While the COVID-19 pandemic brought some aspects of life to a halt, it caused others to pivot and go in a new direction. Technology in municipal governments might be at the top of some of those pivot lists.
While cities around the world were in lockdown, the business of running a municipality continued by way of virtual online meetings. Some cities were ready to meet the challenge. Others had to quickly patch together a way to make that happen.
Ultimately, a year and a half later, virtual meetings have become the new normal, and some cities have taken the adoption of technology to new levels.
In Kingston, N.Y., city officials have found that more and more citizens are participating in the online meetings.
“We’re realizing much more public engagement with the Zoom and YouTube meetings. People are able to see their city government first-hand,” said Mayor Steve Noble. “It’s really more convenient for people. They can make dinner, watch their children and still take in the meeting.”
Sometimes there’s one item on an agenda that matters to a citizen. He added that being able to fast-forward through a recorded meeting means getting to that item without having to sit through perhaps hours of other business.
According to Noble, the municipality of about 24,000 in Ulster County — about 90 miles north of New York City — had been “dabbling” in technology before the pandemic. The pandemic lockdown challenged Kingston to do more.

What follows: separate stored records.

Lemma join_files_merged name1 name2 ls1 ls2 :
  in_order (by_key (field1 o)) (body ls1) -> in_order (by_key (field2 o)) (body ls2) ->
  exists h ev out, join_files m f o specs None name1 name2 ls1 ls2 = Ret (Result 0 (h ++ out) []) /\ (header f = false -> h = []) /\
    merged (field1 o) (field2 o) (body ls1) (body ls2) ev /\ written ev out.
Proof using Hm Hf1 Hf2.
  intros S1 S2. unfold join_files. destruct (emit_header_staged name1 name2 ls1 ls2) as (h & -> & Hh). cbn [bind]. exists h.
  set (st0 := with_staged _ h). assert (C0 : calm st0) by done.
  destruct (next_ready 1 st0 (body ls1) C0) as (g1 & fs1 & -> & R1 & F1 & L1); [by apply initial_holds|]. cbn [bind].
  destruct (next_ready 2 (set_file 1 st0 fs1) (body ls2) C0) as (g2 & fs2 & -> & R2 & F2 & L2); [by apply initial_holds|]. cbn [bind].
  set (st := set_file 2 (set_file 1 st0 fs1) fs2). change (orderError st) with false.
  assert (Hl : (length (body ls1) + length (body ls2) < loop_fuel st)%nat).
  { unfold loop_fuel. change (first st) with fs1. change (second st) with fs2. rewrite L1, L2. cbn. lia. }
  destruct (join_loop_written (loop_fuel st) g1 g2 st (body ls1) (body ls2)) as (st' & ev & -> & Mg & (C & out & Eo & W) & W1 & W2); [done..|].
  cbn [bind]. exists ev, out. change (field (first st)) with (field fs1) in Mg. change (field (second st)) with (field fs2) in Mg.
  rewrite F1, F2 in Mg. split_and!; try done. destruct C as (_ & Hce & He). unfold finish. by rewrite Hce, W1, W2, Eo, He.
Qed.
End walk.

(** ** The comparisons *)

Lemma fold_compare_map table a b : fold_compare table a b = Compare (foldByte table <$> a) (foldByte table <$> b).
Proof. revert b; induction a as [|x a IH]; intros [|y b]; try done. cbn. by rewrite IH. Qed.

Lemma fold_compare_order table : CmpOrder (fun _ => True) (fold_compare table).
Proof.
  apply (CmpOrder_ext _ (fun a b => Compare (foldByte table <$> a) (foldByte table <$> b))).
  - intros a b _ _. apply fold_compare_map.
  - apply (CmpOrder_pullback _ (fun _ => True)); [done|apply Compare_order].
Qed.

(** ** Field numbers *)

Lemma positive_from_range n over s n' over' :
  0 <= n <= maxInt -> positive_from n over s = Some (n', over') -> 0 <= n' <= maxInt.
Proof.
  revert n over; induction s as [|c s IH]; intros n over Hn; cbn; [by intros [= <- <-]|].
  destruct (is_digit c) eqn:Ed; cbn [negb]; [|done]. unfold is_digit in Ed. to_prop. destruct over; [by apply IH|].
  destruct (Z.ltb_spec ((maxInt - (c - 48)) / 10) n) as [L|L]; [by apply IH|]. apply IH.
  assert (n * 10 <= maxInt - (c - 48)) by (pose proof (Z.mul_div_le (maxInt - (c - 48)) 10 ltac:(lia)); lia). lia.
Qed.

Lemma parsePositive_range s n : parsePositive s = (n, true) -> 1 <= n <= maxInt.
Proof.
  unfold parsePositive. destruct s as [|c s]; [done|]. destruct (positive_from 0 false (c :: s)) as [[k over]|] eqn:E; [|done].
  apply positive_from_range in E; [|done]. destruct over; [by intros [= <-]|]. intros [= <- ?]. to_prop. lia.
Qed.

Definition fields_ok (o : options) : Prop := 0 <= field1 o < maxInt /\ 0 <= field2 o < maxInt.

Lemma apply_fields o c val o' : fields_ok o -> apply o c val = inr o' -> fields_ok o'.
Proof.
  destruct o as [f1 f2 t u1 u2 s1 s2 i z fs e]. intros Ho. unfold apply. destruct (parsePositive val) as [n ok] eqn:E.
  assert (Hn : ok = true -> 0 <= n - 1 < maxInt) by (intros ->; apply parsePositive_range in E; lia).
  unfold fields_ok in *. cbn in Ho.
  repeat case_match; intros Hr; simplify_eq; cbn; destruct Ho; split; first [done|by apply Hn].
Qed.

Lemma read_cluster_fields o rest body :
  fields_ok o ->
  match read_cluster o rest body with
  | ClusterDone o' _ | ClusterValue o' _ _ _ | ClusterPending o' _ _ => fields_ok o'
  | ClusterUnknown _ => True
  end.
Proof.
  revert o rest; induction body as [|c body IH]; intros o rest Ho; [done|]. cbn [read_cluster].
  destruct (_ || _); [by apply IH|]. destruct (c =? 105); [by apply IH|]. destruct (c =? 122); [by apply IH|].
  destruct (takes_value c); [by destruct body|done].
Qed.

The state of New York, which at one point was the epicenter of the COVID-19 pandemic in the United States, allowed municipalities to return to in-person meetings earlier this year.
However, in September, New York Governor Kathy Hochul signed legislation extending virtual access to public meetings under the state’s open meetings law until Jan. 15, 2022.
Shortly after that, Noble announced that despite an 80% vaccination rate, city board and commission meetings would be held virtually until the January deadline to be safe amid a growing number of new cases.
The city’s goal is to have new technology in place and ready to broadcast and record interactive “hybrid” meetings by the January deadline.
“We’ve had to order special equipment because we can’t just start attaching things to the walls in our city hall,” he said.
Kingston’s city hall was built in 1872. Twenty-first century equipment requires special handling in the historic building, Noble said. In addition to the technology, new furniture to house the equipment is on order.
Noble said the city is fortunate to have committed about $100,000 to the project as well as employing three full-time information technology people.
“We’re very lucky to have that kind of commitment.”
Two thousand miles west of Kingston is Aspen, Colo., where up-to-date technology is going into a modern new city hall.
Like Kingston, though, the participation in virtual meetings has boomed during the pandemic. “Yes, people are finding they can sit at the dining room table and attend a meeting,” said Robert Schober, capital asset director for the city of Aspen.
In addition to doing full virtual meetings, he said, the new technology will allow for “more seamless hybrid meetings.” Being able to do that means hearing and seeing all that happens in a meeting, along with the ability to show graphics and printed materials clearly to all participants.
Schober admitted while the plan for the $37 million city hall had been in the works for several years and construction began in February 2019 — well before the pandemic — COVID-19 changed some of the ways the building has developed.
“It for sure accelerated our technology plan when we realized an increased need for connectivity.”
According to Schober, the former silver mining town turned resort with about 7,000 residents, located 200 miles southwest of Denver, should have its new 37,500-square-foot city hall ready by the end of the year.
He described the new seat of city government as “built adjacent to and on top of a parking garage that was built in the late 1970s or early 1980s.”
When completed, the city hall will be state of the art both in infrastructure and technology, with top ratings for its geothermal heating-ventilation-air conditioning system and energy-efficient lighting plan. During the initial investigation of the building site, engineers discovered a river flowing beneath the parking garage that was monitored for several years. Schober said the water temperature is a steady 60 degrees all year, allowing for a high-tech air handling system that will keep city employees warm in winter and cool in summer, changing the building temperature based on the outside temperature and the number of people in the building.
The audio-visual technology was upgraded because of the pandemic. What is described as a full connectivity plan will include council chambers, a civic lobby, a multipurpose room and three conference rooms.
Schober said the changes will allow council members to fully participate in voting remotely, presenting remotely and taking public comment if the council or commission wishes to use that feature. The technology will also allow the city to remotely interview job candidates, receive consultants and training presentations remotely as well as potentially allowing community use of the multipurpose room.